-- What needs to be done --
Set down exactly the lines below, starting at the one that contains "(** * What candidate" and ending at the one that contains "Section analysis.", with both of those lines included and nothing else.
---
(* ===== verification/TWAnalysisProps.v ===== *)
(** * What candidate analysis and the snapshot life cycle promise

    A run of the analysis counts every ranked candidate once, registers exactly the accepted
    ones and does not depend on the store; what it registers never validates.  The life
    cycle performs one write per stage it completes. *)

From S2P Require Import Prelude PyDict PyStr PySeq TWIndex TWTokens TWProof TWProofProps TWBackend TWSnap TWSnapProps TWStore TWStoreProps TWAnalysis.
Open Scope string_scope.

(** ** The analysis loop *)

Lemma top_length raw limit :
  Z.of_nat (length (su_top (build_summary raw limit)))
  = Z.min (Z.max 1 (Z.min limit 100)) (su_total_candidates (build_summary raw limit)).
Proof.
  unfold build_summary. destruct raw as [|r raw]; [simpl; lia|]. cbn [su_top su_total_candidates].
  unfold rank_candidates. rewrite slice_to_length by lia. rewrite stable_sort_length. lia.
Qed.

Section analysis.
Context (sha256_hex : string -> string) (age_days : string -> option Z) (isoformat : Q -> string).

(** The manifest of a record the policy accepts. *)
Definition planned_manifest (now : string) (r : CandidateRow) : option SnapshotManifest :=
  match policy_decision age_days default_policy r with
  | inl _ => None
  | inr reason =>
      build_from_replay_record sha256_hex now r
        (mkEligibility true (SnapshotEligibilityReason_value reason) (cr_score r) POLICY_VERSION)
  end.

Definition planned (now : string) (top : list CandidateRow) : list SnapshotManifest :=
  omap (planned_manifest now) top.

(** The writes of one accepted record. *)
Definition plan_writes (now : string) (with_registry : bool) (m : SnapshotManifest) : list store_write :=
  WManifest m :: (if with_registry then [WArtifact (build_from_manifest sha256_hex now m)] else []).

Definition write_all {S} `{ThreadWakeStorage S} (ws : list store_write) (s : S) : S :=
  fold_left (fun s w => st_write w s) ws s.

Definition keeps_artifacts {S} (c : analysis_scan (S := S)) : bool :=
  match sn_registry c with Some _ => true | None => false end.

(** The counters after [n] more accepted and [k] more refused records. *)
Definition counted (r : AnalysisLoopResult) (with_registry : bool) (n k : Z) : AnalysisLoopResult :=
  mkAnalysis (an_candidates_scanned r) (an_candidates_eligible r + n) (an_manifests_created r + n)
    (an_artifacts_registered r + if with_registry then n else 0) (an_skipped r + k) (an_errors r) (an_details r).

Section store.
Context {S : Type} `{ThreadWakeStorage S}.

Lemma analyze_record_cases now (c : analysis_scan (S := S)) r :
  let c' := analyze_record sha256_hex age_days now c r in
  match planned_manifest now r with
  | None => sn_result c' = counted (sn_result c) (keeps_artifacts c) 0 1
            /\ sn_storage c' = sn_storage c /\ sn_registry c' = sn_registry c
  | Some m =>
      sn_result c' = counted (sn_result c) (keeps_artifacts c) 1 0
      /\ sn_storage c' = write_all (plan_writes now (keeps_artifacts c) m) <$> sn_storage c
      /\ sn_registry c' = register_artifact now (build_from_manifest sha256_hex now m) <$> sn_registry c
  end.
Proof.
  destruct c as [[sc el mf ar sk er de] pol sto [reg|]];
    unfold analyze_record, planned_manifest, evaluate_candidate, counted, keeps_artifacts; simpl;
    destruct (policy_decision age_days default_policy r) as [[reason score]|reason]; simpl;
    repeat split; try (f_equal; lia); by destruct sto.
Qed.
---
-- Solution to the problem --
(** * What candidate analysis and the snapshot life cycle promise

    A run of the analysis counts every ranked candidate once, registers exactly the accepted
    ones and does not depend on the store; what it registers never validates.  The life
    cycle performs one write per stage it completes. *)

From S2P Require Import Prelude PyDict PyStr PySeq TWIndex TWTokens TWProof TWProofProps TWBackend TWSnap TWSnapProps TWStore TWStoreProps TWAnalysis.
Open Scope string_scope.

(** ** The analysis loop *)

Lemma top_length raw limit :
  Z.of_nat (length (su_top (build_summary raw limit)))
  = Z.min (Z.max 1 (Z.min limit 100)) (su_total_candidates (build_summary raw limit)).
Proof.
  unfold build_summary. destruct raw as [|r raw]; [simpl; lia|]. cbn [su_top su_total_candidates].
  unfold rank_candidates. rewrite slice_to_length by lia. rewrite stable_sort_length. lia.
Qed.

Section analysis.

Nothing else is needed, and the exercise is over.